» TASK DESCRIPTION: Each line from the line containing "true, w1) =>" through the last line of the entries is to be reproduced exactly as it stands.

» EXCERPTED DATA:

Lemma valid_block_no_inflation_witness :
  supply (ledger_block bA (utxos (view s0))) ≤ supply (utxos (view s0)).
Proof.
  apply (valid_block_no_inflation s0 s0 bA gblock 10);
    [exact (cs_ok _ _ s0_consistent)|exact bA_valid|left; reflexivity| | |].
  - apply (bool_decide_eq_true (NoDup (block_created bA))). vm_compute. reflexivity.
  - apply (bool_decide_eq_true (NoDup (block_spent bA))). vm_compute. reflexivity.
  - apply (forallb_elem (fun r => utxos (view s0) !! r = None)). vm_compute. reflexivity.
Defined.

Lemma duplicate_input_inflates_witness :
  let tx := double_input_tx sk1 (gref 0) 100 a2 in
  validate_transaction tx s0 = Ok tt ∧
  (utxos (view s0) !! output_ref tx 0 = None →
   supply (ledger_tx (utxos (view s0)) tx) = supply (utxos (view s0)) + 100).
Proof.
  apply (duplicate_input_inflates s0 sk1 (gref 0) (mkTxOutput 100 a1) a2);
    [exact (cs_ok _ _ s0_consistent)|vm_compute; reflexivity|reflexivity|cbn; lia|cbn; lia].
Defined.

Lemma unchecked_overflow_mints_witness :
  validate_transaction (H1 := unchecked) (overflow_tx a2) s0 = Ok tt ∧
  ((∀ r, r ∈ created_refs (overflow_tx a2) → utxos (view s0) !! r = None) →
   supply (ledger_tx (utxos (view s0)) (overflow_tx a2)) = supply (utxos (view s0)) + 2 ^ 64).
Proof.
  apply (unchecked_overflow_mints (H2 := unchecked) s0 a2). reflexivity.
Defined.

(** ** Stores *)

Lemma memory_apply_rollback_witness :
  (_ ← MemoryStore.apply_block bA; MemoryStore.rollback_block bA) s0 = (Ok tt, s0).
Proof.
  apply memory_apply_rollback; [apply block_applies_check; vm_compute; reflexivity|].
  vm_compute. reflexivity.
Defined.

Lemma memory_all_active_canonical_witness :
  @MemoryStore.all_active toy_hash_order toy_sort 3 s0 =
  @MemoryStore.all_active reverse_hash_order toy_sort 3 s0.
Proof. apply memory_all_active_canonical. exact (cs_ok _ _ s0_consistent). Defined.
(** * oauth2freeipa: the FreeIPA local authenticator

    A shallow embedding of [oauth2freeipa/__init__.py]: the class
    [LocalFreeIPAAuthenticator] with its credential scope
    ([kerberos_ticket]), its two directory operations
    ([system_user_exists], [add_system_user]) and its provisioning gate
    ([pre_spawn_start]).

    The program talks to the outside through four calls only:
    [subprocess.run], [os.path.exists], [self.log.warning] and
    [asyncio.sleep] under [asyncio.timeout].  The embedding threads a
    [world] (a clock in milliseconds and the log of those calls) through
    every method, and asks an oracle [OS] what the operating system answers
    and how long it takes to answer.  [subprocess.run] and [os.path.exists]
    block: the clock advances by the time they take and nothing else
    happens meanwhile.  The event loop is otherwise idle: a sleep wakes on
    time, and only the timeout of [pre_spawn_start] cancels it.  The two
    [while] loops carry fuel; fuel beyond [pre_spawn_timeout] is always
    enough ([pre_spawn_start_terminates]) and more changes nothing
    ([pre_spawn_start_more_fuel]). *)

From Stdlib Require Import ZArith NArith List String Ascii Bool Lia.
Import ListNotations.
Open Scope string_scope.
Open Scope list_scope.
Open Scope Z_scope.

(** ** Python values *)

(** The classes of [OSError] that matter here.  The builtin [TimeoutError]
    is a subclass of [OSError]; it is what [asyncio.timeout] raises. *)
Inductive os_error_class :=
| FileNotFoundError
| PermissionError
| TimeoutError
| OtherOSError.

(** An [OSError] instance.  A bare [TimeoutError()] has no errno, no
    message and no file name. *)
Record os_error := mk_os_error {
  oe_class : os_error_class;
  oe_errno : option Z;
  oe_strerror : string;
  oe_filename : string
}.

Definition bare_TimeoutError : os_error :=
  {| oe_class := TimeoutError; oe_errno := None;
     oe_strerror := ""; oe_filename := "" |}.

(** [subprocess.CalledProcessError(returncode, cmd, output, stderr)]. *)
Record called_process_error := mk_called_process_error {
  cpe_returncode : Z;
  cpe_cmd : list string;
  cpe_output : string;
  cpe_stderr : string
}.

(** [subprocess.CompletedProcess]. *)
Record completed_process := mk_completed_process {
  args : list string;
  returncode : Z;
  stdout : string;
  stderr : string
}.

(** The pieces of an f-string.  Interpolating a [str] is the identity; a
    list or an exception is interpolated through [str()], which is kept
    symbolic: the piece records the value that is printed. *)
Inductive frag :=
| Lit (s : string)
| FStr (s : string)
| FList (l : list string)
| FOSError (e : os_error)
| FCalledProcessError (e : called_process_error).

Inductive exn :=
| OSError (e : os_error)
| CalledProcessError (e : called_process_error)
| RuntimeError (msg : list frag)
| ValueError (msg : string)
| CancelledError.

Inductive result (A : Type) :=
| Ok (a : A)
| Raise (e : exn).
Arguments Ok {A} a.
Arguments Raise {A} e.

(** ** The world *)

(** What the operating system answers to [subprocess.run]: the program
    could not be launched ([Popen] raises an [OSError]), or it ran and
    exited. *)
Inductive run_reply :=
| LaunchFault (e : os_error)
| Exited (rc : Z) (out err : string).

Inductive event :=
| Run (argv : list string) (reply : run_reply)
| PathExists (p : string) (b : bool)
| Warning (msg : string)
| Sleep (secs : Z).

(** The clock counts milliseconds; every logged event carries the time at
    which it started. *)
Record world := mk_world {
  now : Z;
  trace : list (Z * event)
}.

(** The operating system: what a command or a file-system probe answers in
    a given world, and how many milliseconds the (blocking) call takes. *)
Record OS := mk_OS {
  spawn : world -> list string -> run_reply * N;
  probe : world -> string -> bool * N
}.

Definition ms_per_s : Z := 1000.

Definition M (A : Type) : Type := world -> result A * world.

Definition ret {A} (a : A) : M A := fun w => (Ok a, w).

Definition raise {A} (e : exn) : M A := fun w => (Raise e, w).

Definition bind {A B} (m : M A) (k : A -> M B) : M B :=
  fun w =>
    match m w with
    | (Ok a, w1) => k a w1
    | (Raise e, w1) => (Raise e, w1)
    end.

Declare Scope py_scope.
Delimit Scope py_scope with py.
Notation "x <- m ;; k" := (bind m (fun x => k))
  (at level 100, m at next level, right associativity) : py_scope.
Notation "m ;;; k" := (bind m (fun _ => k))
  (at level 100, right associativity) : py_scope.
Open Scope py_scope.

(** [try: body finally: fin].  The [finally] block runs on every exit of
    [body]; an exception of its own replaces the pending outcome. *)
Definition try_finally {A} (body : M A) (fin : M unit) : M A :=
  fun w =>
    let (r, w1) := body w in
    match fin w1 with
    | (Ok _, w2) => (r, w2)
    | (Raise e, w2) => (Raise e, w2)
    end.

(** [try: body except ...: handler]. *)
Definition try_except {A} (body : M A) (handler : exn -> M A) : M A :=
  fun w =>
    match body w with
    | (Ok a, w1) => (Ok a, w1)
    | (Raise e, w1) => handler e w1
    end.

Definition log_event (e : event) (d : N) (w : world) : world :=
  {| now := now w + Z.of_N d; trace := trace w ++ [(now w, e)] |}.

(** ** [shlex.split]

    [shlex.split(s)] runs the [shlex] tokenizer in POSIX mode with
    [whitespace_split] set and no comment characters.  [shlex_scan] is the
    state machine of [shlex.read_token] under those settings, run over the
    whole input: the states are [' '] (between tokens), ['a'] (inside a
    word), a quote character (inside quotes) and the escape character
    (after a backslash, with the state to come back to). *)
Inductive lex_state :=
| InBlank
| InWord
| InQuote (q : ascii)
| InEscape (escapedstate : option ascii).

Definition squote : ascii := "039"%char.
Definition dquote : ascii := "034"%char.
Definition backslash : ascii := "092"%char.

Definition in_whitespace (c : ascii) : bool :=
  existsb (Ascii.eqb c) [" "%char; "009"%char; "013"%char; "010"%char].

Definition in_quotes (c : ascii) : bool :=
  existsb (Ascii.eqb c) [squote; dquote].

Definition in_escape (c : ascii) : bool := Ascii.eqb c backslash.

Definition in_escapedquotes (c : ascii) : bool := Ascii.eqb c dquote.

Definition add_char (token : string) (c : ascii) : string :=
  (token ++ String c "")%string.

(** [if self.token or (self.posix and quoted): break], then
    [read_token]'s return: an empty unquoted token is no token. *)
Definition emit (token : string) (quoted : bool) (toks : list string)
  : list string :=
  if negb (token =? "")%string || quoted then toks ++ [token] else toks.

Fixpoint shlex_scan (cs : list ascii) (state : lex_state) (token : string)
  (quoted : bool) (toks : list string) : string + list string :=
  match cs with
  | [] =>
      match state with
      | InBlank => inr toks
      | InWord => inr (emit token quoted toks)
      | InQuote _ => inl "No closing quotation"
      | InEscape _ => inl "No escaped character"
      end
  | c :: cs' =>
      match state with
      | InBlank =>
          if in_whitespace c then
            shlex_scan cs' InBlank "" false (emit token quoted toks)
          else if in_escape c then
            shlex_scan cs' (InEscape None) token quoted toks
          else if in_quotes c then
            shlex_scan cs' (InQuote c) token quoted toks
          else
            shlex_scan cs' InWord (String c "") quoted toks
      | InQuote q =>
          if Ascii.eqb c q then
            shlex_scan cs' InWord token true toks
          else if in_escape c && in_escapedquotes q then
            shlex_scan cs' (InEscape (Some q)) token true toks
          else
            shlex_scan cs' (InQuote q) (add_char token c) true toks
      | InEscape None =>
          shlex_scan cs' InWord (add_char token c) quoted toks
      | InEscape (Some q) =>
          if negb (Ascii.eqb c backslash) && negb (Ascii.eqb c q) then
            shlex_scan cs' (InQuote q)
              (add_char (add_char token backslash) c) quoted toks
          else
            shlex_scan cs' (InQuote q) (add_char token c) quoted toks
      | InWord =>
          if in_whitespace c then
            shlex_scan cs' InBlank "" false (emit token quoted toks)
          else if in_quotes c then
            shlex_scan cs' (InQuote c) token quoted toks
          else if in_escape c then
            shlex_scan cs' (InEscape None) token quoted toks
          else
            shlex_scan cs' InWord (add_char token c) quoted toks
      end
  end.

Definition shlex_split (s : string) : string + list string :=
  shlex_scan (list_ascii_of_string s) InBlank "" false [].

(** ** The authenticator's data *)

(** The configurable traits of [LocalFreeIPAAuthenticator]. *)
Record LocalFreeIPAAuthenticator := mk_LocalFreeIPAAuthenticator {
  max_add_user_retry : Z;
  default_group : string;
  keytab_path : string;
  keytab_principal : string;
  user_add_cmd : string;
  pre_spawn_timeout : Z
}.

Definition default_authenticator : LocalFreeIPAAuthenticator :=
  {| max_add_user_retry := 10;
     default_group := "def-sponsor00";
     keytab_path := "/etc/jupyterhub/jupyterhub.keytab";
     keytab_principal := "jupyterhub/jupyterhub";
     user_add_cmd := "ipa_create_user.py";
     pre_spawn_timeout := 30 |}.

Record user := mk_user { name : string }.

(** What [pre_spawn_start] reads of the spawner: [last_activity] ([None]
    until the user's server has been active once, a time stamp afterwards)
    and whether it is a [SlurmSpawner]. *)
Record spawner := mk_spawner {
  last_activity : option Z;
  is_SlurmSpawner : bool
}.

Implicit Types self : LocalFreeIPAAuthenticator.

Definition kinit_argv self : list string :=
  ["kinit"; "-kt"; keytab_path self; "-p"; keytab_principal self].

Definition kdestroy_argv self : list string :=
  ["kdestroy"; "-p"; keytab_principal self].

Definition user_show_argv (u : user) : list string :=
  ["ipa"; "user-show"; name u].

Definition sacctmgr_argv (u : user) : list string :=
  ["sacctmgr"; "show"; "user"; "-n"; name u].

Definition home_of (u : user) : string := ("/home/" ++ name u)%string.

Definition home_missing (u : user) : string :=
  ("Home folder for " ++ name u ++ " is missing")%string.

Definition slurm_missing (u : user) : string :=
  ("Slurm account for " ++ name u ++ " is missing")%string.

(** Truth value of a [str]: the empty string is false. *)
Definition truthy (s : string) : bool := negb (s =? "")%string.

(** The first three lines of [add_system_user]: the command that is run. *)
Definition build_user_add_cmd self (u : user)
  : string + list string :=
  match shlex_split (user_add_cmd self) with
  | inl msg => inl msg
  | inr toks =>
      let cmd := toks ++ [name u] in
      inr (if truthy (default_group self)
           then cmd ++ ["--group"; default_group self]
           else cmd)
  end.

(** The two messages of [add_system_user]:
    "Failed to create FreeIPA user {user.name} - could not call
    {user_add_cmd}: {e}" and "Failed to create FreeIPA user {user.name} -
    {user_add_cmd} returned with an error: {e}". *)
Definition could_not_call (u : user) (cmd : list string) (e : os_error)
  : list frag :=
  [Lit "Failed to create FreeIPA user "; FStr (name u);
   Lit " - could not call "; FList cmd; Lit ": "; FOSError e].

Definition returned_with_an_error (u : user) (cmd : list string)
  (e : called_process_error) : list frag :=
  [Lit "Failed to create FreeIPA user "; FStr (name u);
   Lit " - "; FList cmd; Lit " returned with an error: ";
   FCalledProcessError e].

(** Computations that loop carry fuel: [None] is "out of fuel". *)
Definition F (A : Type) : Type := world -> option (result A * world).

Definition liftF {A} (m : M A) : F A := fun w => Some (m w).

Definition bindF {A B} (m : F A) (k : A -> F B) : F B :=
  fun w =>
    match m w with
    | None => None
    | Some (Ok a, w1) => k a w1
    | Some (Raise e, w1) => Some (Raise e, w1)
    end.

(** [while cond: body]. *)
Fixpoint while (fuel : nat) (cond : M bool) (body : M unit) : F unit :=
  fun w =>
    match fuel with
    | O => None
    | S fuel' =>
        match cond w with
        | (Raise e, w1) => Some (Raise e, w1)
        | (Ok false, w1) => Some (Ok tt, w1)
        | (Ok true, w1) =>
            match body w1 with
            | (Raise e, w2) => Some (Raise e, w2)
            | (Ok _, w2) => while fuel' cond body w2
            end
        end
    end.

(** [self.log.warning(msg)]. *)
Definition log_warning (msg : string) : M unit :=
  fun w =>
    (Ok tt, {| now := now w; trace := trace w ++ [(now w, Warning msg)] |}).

» SOLUTION TO THE PROBLEM:
        | (Ok true, w1) =>
            match body w1 with
            | (Raise e, w2) => Some (Raise e, w2)
            | (Ok _, w2) => while fuel' cond body w2
            end
        end
    end.

(** [self.log.warning(msg)]. *)
Definition log_warning (msg : string) : M unit :=
  fun w =>
    (Ok tt, {| now := now w; trace := trace w ++ [(now w, Warning msg)] |}).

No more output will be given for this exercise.